This might be the quintessential making lemonade out of lemons moment — turning tax time into teaching time. Actually, it’s a perfect segue to help our kids learn about mathematics and government as well as learn a lesson in organization, discipline, and responsibility.
The trick is breaking it down into lessons that a child can truly grasp and absorb, without falling asleep! Here a few ideas.
Explain to your child that there are a series of equations to do in order to arrive at one answer for taxes. Show them how to do the equations and how to double and triple check their work.
It’s vital for our kids to know what the point is of doing taxes. You can tell them about what happens to the money we pay in taxes and explain what it pays for and how it impacts our lives. You can also take a quick tax tour, by driving around and pointing out buildings and agencies maintained thanks to our tax dollars.
This might be a great opportunity to discuss the history of taxation in the U.S. Most school-age children will have heard of the Boston Tea Party. Go in depth and show them stories online about what led to the Boston Tea Party and the fallout from that historical event. You can also jump off into other explanations of taxation in the U.S. and how it affects our lives today.
While you’re on the topic of dollars and cents, you can introduce your kids to the family budget. With your tax info handy, you can show them how much your family earns and what you spend it on. This is a great chance to show them spreadsheets and graphs that will illustrate your spending and give them an idea of how to manage their own money. You can also use this time to discuss family priorities and decide if you should alter them.
Take a minute to show your kids how many documents, files, and receipts you need each year to file your taxes. Make sure they realize that this is not something you choose to do, but something that you have to do. Explain to them the amount of planning, preparation, and organization it takes to compile this information throughout the year, maintain it, and use it to satisfy a government requirement.

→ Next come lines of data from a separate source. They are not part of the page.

(** What one request meets in the system: whether the control device opens, the two clock readings, and
    the descriptor or the errno of opening the lease device. *)
Record req_env := mk_renv { re_ctl : bool; re_bind_now : Z; re_now : Z; re_open : Z }.

(** virt_dma_handle_request *)
Definition virt_dma_handle_request (env : req_env) (cid : Z) (req : amba_virt_dma_request) (k : K)
    (bs : list cid_lease_binding) : amba_virt_dma_response * list cid_lease_binding * K :=
  let '(ob, bs1, k1) := get_cid_binding (re_ctl env) (re_bind_now env) cid k bs in
  match ob with
  | None => (mk_dresp (rq_cookie req) (- EPERM) 0, bs1, k1)
  | Some i =>
      match bs1 !! i with
      | None => (mk_dresp (rq_cookie req) (- EPERM) 0, bs1, k1)
      | Some b =>
          let '(b1, ok) := admit_tokens (rq_length req) (replenish (re_now env) b) in
          if negb ok then (mk_dresp (rq_cookie req) (- EDQUOT) 0, <[i := b1]> bs1, k1)
          else
            let fd := if cb_fd b1 <? 0 then re_open env else cb_fd b1 in
            if fd <? 0 then (mk_dresp (rq_cookie req) fd 0, <[i := set_fd b1 (-1)]> bs1, k1)
            else
              let '(k2, r) := ioc_request (cb_lease_id b1) (with_credentials req (cb_capability b1) (cb_epoch b1)) k1 in
              (response_of req r, <[i := set_fd b1 fd]> bs1, k2)
      end
  end.

(** ** Requests of authenticated TCP sessions *)

(** A copy between the lease slice and the shared window, same offset on both sides. *)
Inductive slice_copy := CopyIn (offset length : Z) | CopyOut (offset length : Z).

Definition map_len : Z := 16 * 1024 * 1024.

(** virt_dma_handle_authenticated_request; [opened] is 0 or the negative errno of opening the lease device,
    [mapped] whether both mappings exist *)
Definition virt_dma_handle_authenticated_request (opened : Z) (mapped : bool) (lease_id capability epoch : Z)
    (req : amba_virt_dma_request) (k : K) : amba_virt_dma_response * list slice_copy * K :=
  if opened <? 0 then (mk_dresp (rq_cookie req) opened 0, [], k)
  else
    let copy_in := if mapped && (rq_operation req =? AMBA_DMA_OP_MEM_TO_DEV) &&
                      (u64 (rq_offset req + rq_length req) <=? map_len)
                   then [CopyIn (rq_offset req) (rq_length req)] else [] in
    let '(k', r) := ioc_request lease_id (with_credentials req capability epoch) k in
    let resp := response_of req r in
    let copy_out := if mapped && (rq_operation req =? AMBA_DMA_OP_DEV_TO_MEM) &&
                       (u64 (rq_offset req + rs_transferred resp) <=? map_len)
                    then [CopyOut (rq_offset req) (rs_transferred resp)] else [] in
    (resp, copy_in ++ copy_out, k').

(** ** Authentication of TCP clients *)

(** struct amba_virt_auth_challenge_req *)
Record amba_virt_auth_challenge_req := mk_areq { aq_lease_id : Z; aq_epoch : Z; aq_client_nonce : list Z }.

(** What a successful challenge yields: the nonce and tag sent back, and the session key, lease and
    capability kept for the session. *)
Record auth_session := mk_session {
  as_server_nonce : list Z;
  as_server_tag : list Z;
  as_session_key : list Z;
  as_lease_id : Z;
  as_capability : Z;
}.

Definition bytes_of (t : text) : list Z := map (fun c => Z.of_nat (nat_of_ascii c)) t.

(** [snprintf(key_seed, 64, ...)] of the lease and the epoch *)
Definition key_seed (lease_id epoch : Z) : list Z :=
  bytes_of (take 63 (lit "AMBA_VIRT_LEASE_" ++ print_u lease_id ++ lit "_" ++ print_digits 19 epoch)).

(** The stack contexts of the hash functions. *)
Context (stack : Sha256.sha256_ctx_t) (hstack : Sha256.hmac_sha256_ctx_t).

Definition fallback_key (lease_id epoch : Z) : list Z :=
  Sha256.hmac_sha256 stack hstack (key_seed lease_id epoch) (bytes_of (lit "LEASE_KEY")).

(** The part for a lease without capability: allocate, release and allocate again when the table is full,
    and fall back to a key derived from the lease id and the epoch. *)
Definition auth_fallback (ctl : bool) (req : amba_virt_auth_challenge_req) (info : amba_dma_lease_info) (k : K)
    : amba_dma_lease_info * K :=
  let cid := u32 (8820 + aq_lease_id req) in
  let '(info1, k1) :=
    if ctl then
      let '(k1, r) := ioc_lease_alloc cid k in
      let '(k2, r2) := match r with
                       | inl e => if (e =? - ENOSPC) || (e =? - EINVAL)
                                  then ioc_lease_alloc cid (ioc_lease_release (aq_lease_id req) k1) else (k1, r)
                       | inr _ => (k1, r)
                       end in
      match r2 with
      | inr (l, cap, ep) => (mk_info l ACTIVE cap ep (li_hmac_key info), k2)
      | inl _ => (info, k2)
      end
    else (info, k) in
  let info2 := if li_capability info1 =? 0
               then mk_info (aq_lease_id req) ACTIVE (li_capability info1) (aq_epoch req) (li_hmac_key info1)
               else info1 in
  (mk_info (li_lease_id info2) (li_state info2) (li_capability info2) (li_epoch info2)
           (fallback_key (aq_lease_id req) (li_epoch info2)), k1).

(** Nonces, session key and tag. *)
Definition auth_keys (req : amba_virt_auth_challenge_req) (info : amba_dma_lease_info) (server_nonce : list Z)
    : option auth_session :=
  let prk := Sha256.hmac_sha256 stack hstack (li_hmac_key info) (aq_client_nonce req ++ server_nonce) in
  match Sha256.hkdf_sha256_expand 255 stack hstack prk (bytes_of (lit "amba-dma-session-v1")) (Some (repeat 0 32)) with
  | Some (0, Some session_key) =>
      Some (mk_session server_nonce
              (Sha256.hmac_sha256 stack hstack session_key
                 (bytes_of (lit "SERVER_OK") ++ server_nonce ++ aq_client_nonce req))
              session_key (li_lease_id info) (li_capability info))
  | _ => None
  end.

Definition info_zero : amba_dma_lease_info := mk_info 0 FREE 0 0 (repeat 0 32).

(** virt_dma_handle_auth_challenge: the status and, on success, the session. [opened] is 0 or the negative
    errno of opening the lease device, [ctl] whether the control device opens, [nonce] what /dev/urandom
    gives. *)
Definition virt_dma_handle_auth_challenge (opened : Z) (ctl : bool) (nonce : option (list Z))
    (req : amba_virt_auth_challenge_req) (k : K) : Z * option auth_session * K :=
  if aq_lease_id req >=? 4 then (- EINVAL, None, k)
  else if opened <? 0 then (opened, None, k)
  else
    let got := ioc_get_info (aq_lease_id req) k in
    let info0 := default info_zero got in
    let '(info, k1) :=
      if negb (bool_decide (is_Some got)) || bool_decide (li_state info0 = FREE) || (li_capability info0 =? 0)
      then auth_fallback ctl req info0 k else (info0, k) in
    if negb (bool_decide (li_state info = ACTIVE)) && negb (bool_decide (li_state info = STARTING))
    then (- EPERM, None, k1)
    else if negb (li_epoch info =? aq_epoch req) then (- ESTALE, None, k1)
    else
      match nonce with
      | None => (- EIO, None, k1)
      | Some sn =>
          match auth_keys req info sn with
          | Some s => (0, Some s, k1)
          | None => (- EFAULT, None, k1)
          end
      end.

End Broker.
End DmaBroker.
(** The globals: [g_table], [g_ready], and whether [g_index] was filled. The index holds pointers into the
    table, so its contents are the entries of the table in the order of [cmp_index]. *)
Record policy := { pol_table : list iav_policy_entry; pol_sorted : bool; pol_ready : bool }.

Definition policy0 : policy := {| pol_table := g_table; pol_sorted := false; pol_ready := false |}.

Definition g_index (pol : policy) : list iav_policy_entry :=
  if pol_sorted pol then merge_sort entry_le (pol_table pol) else [].

Definition iav_policy_init (pol : policy) : Z * policy :=
  if pol_ready pol then (0, pol)
  else
    let st table ready := {| pol_table := table; pol_sorted := true; pol_ready := ready |} in
    let table := map reset_entry (pol_table pol) in
    if has_duplicate (merge_sort entry_le table) then (-2, st table false)
    else
      let '(ok1, table1) := allow_loop g_allow table in
      if negb ok1 then (-1, st table1 false)
      else
        let '(ok2, table2) := primary_loop g_primary_allow table1 in
        if negb ok2 then (-1, st table2 false) else (0, st table2 true).

Definition iav_policy_count (pol : policy) : nat := length (pol_table pol).

Definition iav_policy_at (pol : policy) (index : nat) : option iav_policy_entry :=
  if Nat.ltb index (iav_policy_count pol) then g_index pol !! index else None.

(** The loop of [iav_policy_lookup]: [lo] and [hi] bound the part of the index still searched. *)
Fixpoint lookup_loop (fuel : nat) (index : list iav_policy_entry) (cmd : Z) (lo hi : nat)
    : option (option iav_policy_entry) :=
  match fuel with
  | O => None
  | S fuel' =>
      if negb (Nat.ltb lo hi) then Some None
      else
        let mid := (lo + (hi - lo) / 2)%nat in
        match index !! mid with
        | None => None
        | Some e =>
            if e_cmd e =? cmd then Some (Some e)
            else if e_cmd e <? cmd then lookup_loop fuel' index cmd (mid + 1) hi
            else lookup_loop fuel' index cmd lo mid
        end
  end.

(** The entry of a command; [None] for NULL. The outer [None] stands for a search that reads outside the index
    or does not end. *)
Definition iav_policy_lookup (pol : policy) (cmd : Z) : option (option iav_policy_entry) * policy :=
  let '(rc, pol') := if pol_ready pol then (0, pol) else iav_policy_init pol in
  if negb (rc =? 0) then (Some None, pol')
  else (lookup_loop (S (iav_policy_count pol')) (g_index pol') cmd 0 (iav_policy_count pol'), pol').

(** [iav_table_hash_u32] and the hash two sides compare: FNV-1a 64 over the rows. *)
Definition IAV_TABLE_HASH_INIT : Z := 0xcbf29ce484222325.

Definition fnv_byte (h v : Z) (i : Z) : Z :=
  u64 (Z.lxor h (Z.land (Z.shiftr v (8 * i)) 0xff) * 0x100000001b3).

Definition iav_table_hash_u32 (h v : Z) : Z := fold_left (fun h i => fnv_byte h v i) [0; 1; 2; 3] h.

End WithAbi.
(* ===== verification/IavTableProps.v ===== *)
(** * What the allow-list lets through

    [Module TableProps]: once [iav_policy_init] succeeded, the binary search finds exactly the entry of a command
    ([policy_lookup_exact]) and the profiles of every entry are the ones the lists name ([policy_profiles_exact]),
    whatever numbers the vendor's header gives the ioctls. *)

From stdpp Require Import base list sorting strings.
From Stdlib Require Import ZArith Lia.
From S2P Require Import Prelude Text IavTable.

Module TableProps.

Section WithAbi.
Context `{Abi : IavAbi}.

(** The tables are unfolded only where a computation over their rows is meant. *)
#[local] Opaque g_table g_allow g_primary_allow primary_names.

(** ** The table after the lists *)

Lemma update_cmd_map c f table table' :
  NoDup (map e_cmd table) -> update_cmd c f table = Some table' ->
  table' = map (fun e => if e_cmd e =? c then f e else e) table /\ c ∈ map e_cmd table.
Proof.
  unfold update_cmd. intros Hnd. destruct (find_idx _ table) as [j|] eqn:E; [|done]. intros [= <-].
  apply find_idx_Some in E as (e & He & Hc & Hbefore). apply Z.eqb_eq in Hc. split.
  2:{ apply list_elem_of_fmap. exists e. split; [done|]. by eapply list_elem_of_lookup_2. }
  apply list_eq. intros i. rewrite list_lookup_fmap. destruct (decide (i = j)) as [->|Hne].
  - rewrite list_lookup_alter_eq, He. cbn. by rewrite Hc, Z.eqb_refl.
  - rewrite list_lookup_alter_ne by done. destruct (table !! i) as [e'|] eqn:Ei; [|done]. cbn.
    destruct (Z.eqb_spec (e_cmd e') c) as [Hc'|]; [|done]. exfalso. apply Hne.
    apply (NoDup_lookup (map e_cmd table) i j c Hnd); rewrite list_lookup_fmap; [rewrite Ei|rewrite He]; cbn; by f_equal.
Qed.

Help your children understand that everyone has to pay taxes to fund our way of life and the freedoms we enjoy. Make sure they see that while no one likes to pay taxes, we do like to have the services of the police and fire departments when we need them, and that’s one of the things our taxes pay for. We also like to have the court system and government services to make our lives easier. In other words, we have to make choices and sacrifices to get the things we want and taxes are one of those sacrifices.
Have you gotten your children involved in the tax process? What have they learned from the experience?